EXERCISE OBJECTIVE:
Repeat the data that follows, keeping every character intact.

Start of THE DATA

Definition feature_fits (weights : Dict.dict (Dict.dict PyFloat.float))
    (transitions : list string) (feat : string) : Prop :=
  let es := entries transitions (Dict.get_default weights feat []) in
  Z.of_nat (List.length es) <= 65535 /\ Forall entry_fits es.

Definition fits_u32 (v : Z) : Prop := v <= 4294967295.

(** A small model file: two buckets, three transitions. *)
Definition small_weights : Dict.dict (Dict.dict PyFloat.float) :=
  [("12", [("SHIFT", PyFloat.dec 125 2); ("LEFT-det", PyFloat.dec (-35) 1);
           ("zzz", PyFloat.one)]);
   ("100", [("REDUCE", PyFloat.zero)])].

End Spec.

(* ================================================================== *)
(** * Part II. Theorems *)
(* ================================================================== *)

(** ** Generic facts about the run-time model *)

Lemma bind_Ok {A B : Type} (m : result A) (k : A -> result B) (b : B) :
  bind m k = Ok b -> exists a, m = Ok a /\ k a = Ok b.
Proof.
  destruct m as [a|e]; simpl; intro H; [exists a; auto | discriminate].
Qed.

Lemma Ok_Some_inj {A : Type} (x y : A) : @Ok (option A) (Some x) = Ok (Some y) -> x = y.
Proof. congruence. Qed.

End of THE DATA

RESPONSE AREA:
Definition feature_fits (weights : Dict.dict (Dict.dict PyFloat.float))
    (transitions : list string) (feat : string) : Prop :=
  let es := entries transitions (Dict.get_default weights feat []) in
  Z.of_nat (List.length es) <= 65535 /\ Forall entry_fits es.

Definition fits_u32 (v : Z) : Prop := v <= 4294967295.

(** A small model file: two buckets, three transitions. *)
Definition small_weights : Dict.dict (Dict.dict PyFloat.float) :=
  [("12", [("SHIFT", PyFloat.dec 125 2); ("LEFT-det", PyFloat.dec (-35) 1);
           ("zzz", PyFloat.one)]);
   ("100", [("REDUCE", PyFloat.zero)])].

End Spec.

(* ================================================================== *)
(** * Part II. Theorems *)
(* ================================================================== *)

(** ** Generic facts about the run-time model *)

Lemma bind_Ok {A B : Type} (m : result A) (k : A -> result B) (b : B) :
  bind m k = Ok b -> exists a, m = Ok a /\ k a = Ok b.
Proof.
  destruct m as [a|e]; simpl; intro H; [exists a; auto | discriminate].
Qed.

Lemma Ok_Some_inj {A : Type} (x y : A) : @Ok (option A) (Some x) = Ok (Some y) -> x = y.
Proof. congruence. Qed.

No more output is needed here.